Reporter: Yusuf Imam Santoso | Editor: Yudho Winarto
KONTAN.CO.ID - JAKARTA. Badan Koordinasi Penanaman Modal (BKPM), Asosiasi Penambang Nikel Indonesia (APNI), dan Asosiasi Perusahaan Pengolahan dan Pemurnian (AP3I) menyepakati harga jual nikel ore ke smelter atau pabrik pengolahan dalam negeri sebesar US$ 30 per metrik ton.
Kepala BKPM Bahlil Lahadalia mengatakan, penetapan harga jual nikel ore menyesuaikan harga internasional yang ditetapkan oleh China dengan dikurangi pajak dan biaya transshipment untuk kadar di bawah 1,7%. Hal tersebut berguna untuk menjaga harga jual nikel di tengah larangan ekspor nikel yang mulai diberlakukan per 1 Januari 2020.

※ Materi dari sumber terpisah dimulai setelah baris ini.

Definition node_lookup (node : N) (l : list (N * (N * bus1_message)))
    : option (N * bus1_message) :=
  snd <$> List.find (fun e => fst e =? node) l.

Definition node_delete (node : N) (l : list (N * (N * bus1_message)))
    : list (N * (N * bus1_message)) :=
  List.filter (fun e => negb (fst e =? node)) l.

(** Modelled from the spec: queue.h is missing.  A node is queued when it
    is linked in a queue; a message's node is only ever linked in the queue
    of the message's destination, which is where it is looked up. *)
Definition queue_node_is_queued (q : bus1_queue) (node : N) : bool :=
  bool_decide (is_Some (node_lookup node (nodes q))).

Definition front_changed (before after : bus1_queue) : bool :=
  negb (bool_decide (x_queue_front X (nodes before) = x_queue_front X (nodes after))).

(** Modelled from the spec: queue.h is missing.  [stage(q, node, t)] links
    the node at logical time [t], moving it when it is already linked, and
    returns true iff the earliest visible event of the queue changed. *)
Definition queue_stage (q : bus1_queue) (m : bus1_message) (ts : N)
    : bus1_queue * bool :=
  let q' := mk_queue (clock q) (node_delete (qnode m) (nodes q) ++ [(qnode m, (ts, m))]) in
  (q', front_changed q q').

(** Modelled from the spec: queue.h is missing.  [remove(q, node)] detaches
    the node if it is still present and returns true iff that altered what
    is visible at the front of the queue. *)
Definition queue_remove (q : bus1_queue) (node : N) : bus1_queue * bool :=
  let q' := mk_queue (clock q) (node_delete node (nodes q)) in
  (q', front_changed q q').

(** The same primitives acting on the queue of a peer in the world. *)
Definition on_queue {A} (p : N) (f : bus1_queue -> bus1_queue * A) : M A :=
  fun w =>
    let r := f (queue (peers w !!! p)) in
    (snd r, set_peers (fun ps => <[p := set_queue (fun _ => fst r) (ps !!! p)]> ps) w).

Definition bus1_queue_tick (p : N) : M N :=
  do now <- on_queue p queue_tick;
  run emit (EvTick p now);
  ret now.

Definition bus1_queue_sync (p : N) (ts : N) : M N :=
  do now <- on_queue p (fun q => queue_sync q ts);
  run emit (EvSync p ts now);
  ret now.

Definition bus1_queue_stage (p : N) (m : bus1_message) (ts : N) : M bool :=
  do b <- on_queue p (fun q => queue_stage q m ts);
  run emit (EvStage p (qnode m) ts b);
  ret b.

Definition bus1_queue_remove (p : N) (node : N) : M bool :=
  do b <- on_queue p (fun q => queue_remove q node);
  run emit (EvRemove p node b);
  ret b.

Definition bus1_queue_node_is_queued (p : N) (node : N) : M bool :=
  fun w => (queue_node_is_queued (queue (peers w !!! p)) node, w).

(** ** Other helpers of the neighbouring subsystems *)

Definition set_slice (s : option N) (m : bus1_message) : bus1_message :=
  mk_message (qnode m) s (data_destination m) (data_cred m) (silent m)
    (m_files m).

Definition set_destination (id : N) (m : bus1_message) : bus1_message :=
  mk_message (qnode m) (slice m) id (data_cred m) (silent m) (m_files m).

(** Modelled from the spec: message.h is missing.  Deallocation releases
    the pool slice of the message, leaving it without one. *)
Definition bus1_message_deallocate (m : bus1_message) (p : N)
    : M bus1_message :=
  run emit (EvDeallocate p (qnode m));
  ret (set_slice None m).

(** Modelled from the spec: message.h is missing.  Freeing accepts NULL. *)
Definition bus1_message_free (m : option bus1_message) : M unit :=
  emit (EvMessageFree (qnode <$> m)).

(** Modelled from the spec: handle.h is missing.  Destroying a destination
    releases the pin on its peer; an empty destination holds none. *)
Definition bus1_handle_dest_destroy (d : option bus1_handle_dest) : M unit :=
  emit (EvDestDestroy (raw_peer <$> d)).

(** Modelled from the spec: handle.h is missing.  The destination is
    resolved from the handle id stored at [idp] against the sender's handle
    table; the address is kept for the write-back at commit. *)
Definition bus1_handle_dest_import (sender : N) (idp : N)
    : M (Z * option bus1_handle_dest) :=
  do id <- get_user idp;
  match id with
  | None => ret (neg_errno EFAULT, None)
  | Some id =>
      match x_handle_resolve X sender id with
      | inl e => ret (neg_errno e, None)
      | inr p => ret (0%Z, Some (mk_dest p (Some idp)))
      end
  end.

(** Modelled from the spec: handle.h is missing.  The export translates
    the destination into the id local to the destination peer, or yields
    [BUS1_HANDLE_INVALID] when the node is gone; which id is left to the
    handle subsystem. *)
Definition bus1_handle_dest_export (d : bus1_handle_dest) (ts : N) : M N :=
  do peer_info <- bus1_peer_dereference (raw_peer d);
  let id := x_handle_dest_export X d peer_info ts in
  run emit (EvExport (raw_peer d) ts id);
  ret id.

(** Modelled from the spec: handle.h is missing.  Installing the handles a
    message carries acts on the handle tables only; the call is recorded. *)
Definition bus1_handle_inflight_install (m : bus1_message)
    (d : bus1_handle_dest) : M unit :=
  emit (EvInstall (raw_peer d) (qnode m)).

(** Modelled from the spec: message.h is missing.  A new message carries
    the payload length, fd count and handle count and the silent flag; its
    destination id is unset and it has no slice yet. *)
Definition bus1_message_new (len nfds nhandles : N) (is_silent : bool)
    : M (Z + bus1_message) :=
  match x_message_new X len nfds nhandles with
  | Some e => ret (inl (neg_errno e))
  | None =>
      fun w =>
        (inr (mk_message (next_node w) None (BUS1_HANDLE_INVALID X)
                (0, 0, 0, 0) is_silent (replicate (N.to_nat nfds) None)),
         mk_world (peers w) (umem w) (N.succ (next_node w)) (trace w))
  end.

(** Modelled from the spec: message.h is missing.  Allocation reserves a
    slice of the destination's pool, charged to the sender's accounting user;
    whether there is room is left to the pool. *)
Definition bus1_message_allocate (m : bus1_message) (p : N) (account : N)
    (len : N) : M (Z * bus1_message) :=
  do peer_info <- bus1_peer_dereference p;
  match x_message_allocate X peer_info len account with
  | inl e =>
      run emit (EvAllocate p (qnode m) false);
      ret (neg_errno e, m)
  | inr s =>
      run emit (EvAllocate p (qnode m) true);
      ret (0%Z, set_slice (Some s) m)
  end.

Definition status_of (o : option errno) : Z :=
  match o with Some e => neg_errno e | None => 0%Z end.

(** [atomic_inc_return(&peer_info->n_dropped)] *)
Definition atomic_inc_return_n_dropped (p : N) : M N :=
  do peer_info <- bus1_peer_dereference p;
  let n := n_dropped peer_info + 1 in
  run update_peer p (fun pi =>
        mk_peer (queue pi) n (user_ns pi) (pid_ns pi) (user pi) (pool pi));
  run emit (EvDropped p n);
  ret n.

Baca Juga: Blunder pertama di pemerintahan Jokowi, penyetopan ekspor nikel yang tidak jelas
Bahlil menegaskan jika ada sentimen yang menyebabkan fluktuasi harga, pengusaha tidak boleh mematok harga di luar rentang harga nikel ore yang ditetapkan sampai dengan akhir Desember 2019.
Namun demikian, BKPM mengaku tidak ada payung hukum dalam menentukan kesepakatan harga jual nikel. Menurutnya, kesepakatan yang dibuat dan disetujui bersama-sama dengan pemangku kepentingan jauh lebih efektif ketimbang ketetapan yang sifatnya surat-menyurat. Tetapi, Bahlil tidak menuntut kemungkinan akan mengeluarkan Surat Ketetapan (SK) terkait perdagangan nikel.
Bahlil menyampaikan dalam saat ini tercatat ada 37 perusahaan smelter nikel yang izin membangun smelter. Sementara yang aktif melakukan ekspor ada 9 perusahaan, sementara sisanya tidak menjual nikel ore ke luar negeri.
Baca Juga: Pemerintah memastikan tidak ada larangan ekspor nikel
“Sembilan perusahaan yang melakukan eskpor mempunyai kewenangan dan memenuhi syarat, maka diberikan kesempatan untuk menyelesaikannya,” kata Bahlil di kantornya, Selasa (12/11).
Sementara itu, BKPM telah mengukuhkan ekspor nikel ore akan berhenti per tanggal 1 Januari 2020. Tujuannya adalah guna meningkatkan nilai tambah nikel ore, baik dari pengusaha maupun penambang lewat hilirisasi.
Adapun daftar perusahaan nikel yang dapat melakukan ekspor sampai akhir tahun 2019 antara lain PT Macika Mada Madana, PT Aneka Tambang Tbk, PT Rohul Energi Indonesia, PT Sinar Jaya Sultra Utama, PT Wanatiara Persada, PT Trimegah Bangun Persada, PT Gane Permai Sentosa, PT Tekindo Energi, dan PT Gebe Sentra Nickel.
Baca Juga: Mendag Agus Suparmanto pastikan tidak ada larangan ekspor nikel
Sekretaris Asosiasi Pengusaha Nikel Indonesia (APNI) Meidy Katrin Lengkey mengatakan sampai saat ini kuota produksi nikel mencapai sekitar 7-8 juta ton. Di mana sembilan perusahaan tersebut bisa memanfaatkannya sampai akhir 2019. Namun harapannya bisa dimanfaatkan untuk kebutuhan dalam negeri.
Meidy menambahkan pengusaha sangat mendukung adanya larangan ekspor nikel ore karena dapat mendukung program hilirisasi. Sehingga, industri smelter nikel akan menyerap bahan pokok dari penambang dan bisa meningkatkan harga jual.
Baca Juga: Menko Luhut: Larangan ekspor nikel bagi perusahaan yang tidak melanggar sudah dicabut
Di sisi lain, Sekjen Asosiasi Perusahaan Industri Pengolahan dan Pemurnian (AP3I), Haykal Hubeis berharap pemerintah terus melanjutkan komitmen dalam mendukung industri smelter nikel dan nikel ore.
“Kami setuju apa yang dilakukan pemerintah dan disepakati bersama, tetapi harus berani komitmen menjalankan kebijakan,” kata Haykal.